* [Task instructions]: Only one stretch of the records below should be repeated. It starts with the line containing "Module H265." and goes on through the line containing "l) :: flags =>", exactly as written.

* [Source data]:
(** The zero-counting loop; it reads one bit per iteration, so a fuel of one
    more than the bits of the buffer is never exhausted. *)
Fixpoint zeros_loop (fuel : nat) (nZeroNum : Z) : reader Z := fun pos =>
  match fuel with
  | O => OutOfFuel
  | S fuel =>
      if pos <? u32 (nLen * 8) then
        let* b := bit_at pos in
        if b then Done (nZeroNum, pos)
        else zeros_loop fuel (u32 (nZeroNum + 1)) (u32 (pos + 1))
      else Done (nZeroNum, pos)
  end.
Definition zeros_fuel : nat := S (8 * length buf).

(** [Ue]: [(1 << nZeroNum) - 1] overflows [int] from 31 zeros on. *)
Definition Ue : reader Z :=
  nZeroNum <~ zeros_loop zeros_fuel 0;
  _ <~ (fun pos => Done (tt, u32 (pos + 1)));
  dwRet <~ read_loop (Z.to_nat nZeroNum) 0;
  if 31 <=? nZeroNum then fun _ => Fault
  else ret (u32 (Z.shiftl 1 nZeroNum - 1 + dwRet)).

(** [Se]: [ceil] of half the code, negated for even codes. *)
Definition Se : reader Z :=
  UeVal <~ Ue;
  let nValue := - ((- i32 UeVal) / 2) in
  ret (if Z.rem (i32 UeVal) 2 =? 0 then - nValue else nValue).
End Readers.

(** ** Specification: the buffer as a list of bits *)

Definition byte_bits (b : Z) : list bool :=
  map (fun k => Z.testbit b k) [7; 6; 5; 4; 3; 2; 1; 0].
Definition bits_of (buf : bytes) : list bool := flat_map byte_bits buf.

Fixpoint value (acc : Z) (bs : list bool) : Z :=
  match bs with [] => acc | b :: bs => value (2 * acc + Z.b2z b) bs end.

(** The [n] low bits of [x], most significant first. *)
Fixpoint msb (n : nat) (x : Z) : list bool :=
  match n with O => [] | S n => Z.testbit x (Z.of_nat n) :: msb n x end.

(** The Exp-Golomb code of [v]. *)
Definition ue_bits (v : Z) : list bool :=
  let n := Z.to_nat (Z.log2 (v + 1)) in
  replicate n false ++ true :: msb n (v + 1).
Definition se_code (v : Z) : Z := if 0 <? v then 2 * v - 1 else - 2 * v.
Definition se_bits (v : Z) : list bool := ue_bits (se_code v).

(** The bits at [pos] are [bs]. *)
Definition at_bits (buf : bytes) (pos : Z) (bs : list bool) : Prop :=
  0 <= pos /\ exists rest, drop (Z.to_nat pos) (bits_of buf) = bs ++ rest.

Lemma bits_of_length buf : length (bits_of buf) = (8 * length buf)%nat.
Proof. induction buf as [|b buf IH]; [done|]; unfold bits_of in *; simpl in *; lia. Qed.

Lemma land_pow2 b k : 0 <= k -> negb (Z.land b (2 ^ k) =? 0) = Z.testbit b k.
Proof.
  intros Hk; destruct (Z.testbit b k) eqn:E.
  - apply negb_true_iff, Z.eqb_neq; intros H.
    apply (f_equal (fun z => Z.testbit z k)) in H.
    rewrite Z.land_spec, E, Z.pow2_bits_true, Z.bits_0 in H by lia; done.
  - apply negb_false_iff, Z.eqb_eq, Z.bits_inj'; intros j Hj.
    rewrite Z.land_spec, Z.bits_0, Z.pow2_bits_eqb by lia.
    destruct (k =? j) eqn:Ekj; [apply Z.eqb_eq in Ekj; subst; rewrite E|apply andb_false_r]; done.
Qed.

Lemma shiftr_80 k : 0 <= k < 8 -> Z.shiftr 0x80 k = 2 ^ (7 - k).
Proof.
  intros H; apply Z.eqb_eq, (forall_range_spec 8 0 (fun k => Z.shiftr 0x80 k =? 2 ^ (7 - k)));
    [done|lia].
Qed.
(* ===== verification/H265.v ===== *)
(** gles/Media/h265wh.cpp: the start code search, the emulation prevention
    removal and the H.265 sequence parameter set parser.  Pointers into the
    stream are offsets; a byte outside the stream, or of the local buffer that
    was never written, is [Fault]. *)
From S2P Require Import Prelude Bits.

Module H265.
Import Bits.
Open Scope reader_scope.

(** ** Start codes *)

Definition byte_at (m : bytes) (p : Z) : outcome Z :=
  match znth m p with Some b => Done b | None => Fault end.

(** The first loop: up to three bytes through the 32-bit [state]; the flag says
    that it returned [p]. *)
Fixpoint prefix_loop (n : nat) (m : bytes) (p end_ state : Z) : outcome (Z * Z * bool) :=
  match n with
  | O => Done (p, state, false)
  | S n =>
      let tmp := u32 (Z.shiftl state 8) in
      let* b := byte_at m p in
      let state := u32 (tmp + b) in
      let p := p + 1 in
      if (tmp =? 0x100) || (p =? end_) then Done (p, state, true)
      else prefix_loop n m p end_ state
  end.

(** The second loop; it advances by at least one byte. *)
Fixpoint skip_loop (fuel : nat) (m : bytes) (p end_ : Z) : outcome Z :=
  if end_ <=? p then Done p
  else match fuel with
  | O => OutOfFuel
  | S fuel =>
      let* b1 := byte_at m (p - 1) in
      if 1 <? b1 then skip_loop fuel m (p + 3) end_
      else
        let* b2 := byte_at m (p - 2) in
        if negb (b2 =? 0) then skip_loop fuel m (p + 2) end_
        else
          let* b3 := byte_at m (p - 3) in
          if negb (Z.lor b3 (b1 - 1) =? 0) then skip_loop fuel m (p + 1) end_
          else Done (p + 1)
  end.

Definition avpriv_find_start_code (m : bytes) (p end_ state : Z) : outcome Z :=
  if end_ <=? p then Done end_
  else
    let* '(p, _, stop) := prefix_loop 3 m p end_ state in
    if stop then Done p
    else
      let* p := skip_loop (length m) m p end_ in
      Done (Z.min p end_ - 4 + 4).

(** ** The parameter set *)

Definition Ue_265 : bytes -> Z -> reader Z := Ue.
Definition u_265 (BitCount : Z) (buf : bytes) : reader Z := u buf BitCount.

(** [*startbit += n]. *)
Definition skip (n : Z) : reader unit := fun pos => Done (tt, u32 (pos + n)).

Section Parser.
Context (buf : bytes) (ulLen : Z).

Fixpoint sub_layer_flags (n : nat) : reader (list (bool * bool)) :=
  match n with
  | O => ret []
  | S n =>
      p <~ u_265 1 buf;
      l <~ u_265 1 buf;
      rest <~ sub_layer_flags n;
      ret ((negb (p =? 0), negb (l =? 0)) :: rest)
  end.

Fixpoint sub_layer_skips (flags : list (bool * bool)) : reader unit :=
  match flags with
  | [] => ret tt
  | (p, l) :: flags =>
      _ <~ (if p then skip 88 else ret tt);
      _ <~ (if l then skip 8 else ret tt);
      sub_layer_skips flags
  end.

Fixpoint repeat_skip (n : nat) (k : Z) : reader unit :=
  match n with O => ret tt | S n => _ <~ skip k; repeat_skip n k end.

Definition profile_tier_level (sps_max_sub_layers_minus1 : Z) : reader unit :=
  let n := sps_max_sub_layers_minus1 - 1 in
  _ <~ skip 96;
  flags <~ sub_layer_flags (Z.to_nat n);
  _ <~ (if 0 <? n then repeat_skip (Z.to_nat (8 - n)) 2 else ret tt);
  sub_layer_skips flags.

(** [sps_d]: [None] is return value 0. *)
Definition sps_fields : reader (option (Z * Z)) :=
  sps_video_parameter_set_id <~ u_265 4 buf;
  if 16 <=? sps_video_parameter_set_id then ret None
  else
    m <~ u_265 3 buf;
    let sps_max_sub_layers_minus1 := m + 1 in
    if 7 <? sps_max_sub_layers_minus1 then ret None
    else
      _ <~ u_265 1 buf;
      _ <~ profile_tier_level sps_max_sub_layers_minus1;
      sps_seq_parameter_set_id <~ Ue_265 buf ulLen;
      if 32 <=? sps_seq_parameter_set_id then ret None
      else
        chroma_format_id <~ Ue_265 buf ulLen;
        if negb (chroma_format_id =? 1) then ret None
        else
          nWidth <~ Ue_265 buf ulLen;
          nHeight <~ Ue_265 buf ulLen;
          ret (Some (i32 nWidth, i32 nHeight)).

Definition sps_d : outcome (option (Z * Z)) :=
  let* '(r, _) := sps_fields 0 in Done r.
End Parser.

(** ** [H265GetWidthHeight] *)

(** The loop that copies [buf[2 .. nDSize)] into [dBuffer] without the
    emulation prevention bytes. *)
Fixpoint unescape (l : bytes) : bytes :=
  match l with
  | [] => []
  | x :: t =>
      match t with
      | y :: w :: t' =>
          if (x =? 0) && (y =? 0) && (w =? 3) then x :: y :: unescape t' else x :: unescape t
      | _ => x :: unescape t
      end
  end.

(** The outer loop: the offset of the parameter set's header byte. *)
Fixpoint find_sps (fuel : nat) (m : bytes) (buf buf_end : Z) : outcome (option Z) :=
  match fuel with
  | O => OutOfFuel
  | S fuel =>
      let* q := avpriv_find_start_code m buf buf_end (2 ^ 32 - 1) in
      let buf := q - 1 in
      if buf_end <=? buf + 2 then Done None
      else
        let* b := byte_at m buf in
        let nul_unit_type := Z.land (Z.shiftr b 1) 0x3f in
        let* _ := byte_at m (buf + 1) in
        if nul_unit_type =? 33 then Done (Some buf)
        else find_sps fuel m buf buf_end
  end.

Definition H265GetWidthHeight (stream : bytes) (stream_len : Z) : outcome (Z * option (Z * Z)) :=
  let buf_end := stream_len - 1 in
  let* found := find_sps (S (length stream)) stream 0 buf_end in
  match found with
  | None => Done (-1, None)
  | Some buf =>
      let src_length := buf_end - buf in
      let nDSize := if 256 <? src_length then 256 else src_length in
      let* src := load stream buf nDSize in
      let dBuffer := unescape (drop 2 src) in
      let* r := sps_d dBuffer (zlen dBuffer) in
      match r with
      | Some wh => Done (0, Some wh)
      | None => Done (-1, None)
      end
  end.

(** ** Specification *)

(** A start code 00 00 01 at offset [k]. *)
Definition code_at (m : bytes) (k : Z) : Prop :=
  znth m k = Some 0 /\ znth m (k + 1) = Some 0 /\ znth m (k + 2) = Some 1.

(** Emulation prevention as an encoder performs it; [z] counts the zeros just
    written, up to two. *)
Fixpoint escape (z : nat) (l : bytes) : bytes :=
  match l with
  | [] => []
  | x :: l =>
      if (Nat.eqb z 2) && (x <=? 3) then 3 :: x :: escape (if x =? 0 then 1 else 0) l
      else x :: escape (if x =? 0 then S z else 0) l
  end.

Record sps265 := mkSps265 {
  v_vps : Z; v_sub_layers : list (bool * bool * list bool * list bool); v_nesting : bool;
  v_general : list bool; v_pad : list bool; v_id : Z; v_chroma : Z; v_planes : bool; v_width : Z; v_height : Z
}.

Definition layer_flags (l : bool * bool * list bool * list bool) : list bool :=
  let '(p, v, _, _) := l in [p; v].
Definition layer_bits (l : bool * bool * list bool * list bool) : list bool :=
  let '(p, v, pb, vb) := l in (if p then pb else []) ++ (if v then vb else []).
Definition layer_ok (l : bool * bool * list bool * list bool) : Prop :=
  let '(p, v, pb, vb) := l in length pb = 88%nat /\ length vb = 8%nat.

Definition profile_bits (s : sps265) : list bool :=
  v_general s ++ flat_map layer_flags (v_sub_layers s) ++ v_pad s ++
  flat_map layer_bits (v_sub_layers s).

* [Exercise answer]:
Module H265.
Import Bits.
Open Scope reader_scope.

(** ** Start codes *)

Definition byte_at (m : bytes) (p : Z) : outcome Z :=
  match znth m p with Some b => Done b | None => Fault end.

(** The first loop: up to three bytes through the 32-bit [state]; the flag says
    that it returned [p]. *)
Fixpoint prefix_loop (n : nat) (m : bytes) (p end_ state : Z) : outcome (Z * Z * bool) :=
  match n with
  | O => Done (p, state, false)
  | S n =>
      let tmp := u32 (Z.shiftl state 8) in
      let* b := byte_at m p in
      let state := u32 (tmp + b) in
      let p := p + 1 in
      if (tmp =? 0x100) || (p =? end_) then Done (p, state, true)
      else prefix_loop n m p end_ state
  end.

(** The second loop; it advances by at least one byte. *)
Fixpoint skip_loop (fuel : nat) (m : bytes) (p end_ : Z) : outcome Z :=
  if end_ <=? p then Done p
  else match fuel with
  | O => OutOfFuel
  | S fuel =>
      let* b1 := byte_at m (p - 1) in
      if 1 <? b1 then skip_loop fuel m (p + 3) end_
      else
        let* b2 := byte_at m (p - 2) in
        if negb (b2 =? 0) then skip_loop fuel m (p + 2) end_
        else
          let* b3 := byte_at m (p - 3) in
          if negb (Z.lor b3 (b1 - 1) =? 0) then skip_loop fuel m (p + 1) end_
          else Done (p + 1)
  end.

Definition avpriv_find_start_code (m : bytes) (p end_ state : Z) : outcome Z :=
  if end_ <=? p then Done end_
  else
    let* '(p, _, stop) := prefix_loop 3 m p end_ state in
    if stop then Done p
    else
      let* p := skip_loop (length m) m p end_ in
      Done (Z.min p end_ - 4 + 4).

(** ** The parameter set *)

Definition Ue_265 : bytes -> Z -> reader Z := Ue.
Definition u_265 (BitCount : Z) (buf : bytes) : reader Z := u buf BitCount.

(** [*startbit += n]. *)
Definition skip (n : Z) : reader unit := fun pos => Done (tt, u32 (pos + n)).

Section Parser.
Context (buf : bytes) (ulLen : Z).

Fixpoint sub_layer_flags (n : nat) : reader (list (bool * bool)) :=
  match n with
  | O => ret []
  | S n =>
      p <~ u_265 1 buf;
      l <~ u_265 1 buf;
      rest <~ sub_layer_flags n;
      ret ((negb (p =? 0), negb (l =? 0)) :: rest)
  end.

Fixpoint sub_layer_skips (flags : list (bool * bool)) : reader unit :=
  match flags with
  | [] => ret tt
  | (p, l) :: flags =>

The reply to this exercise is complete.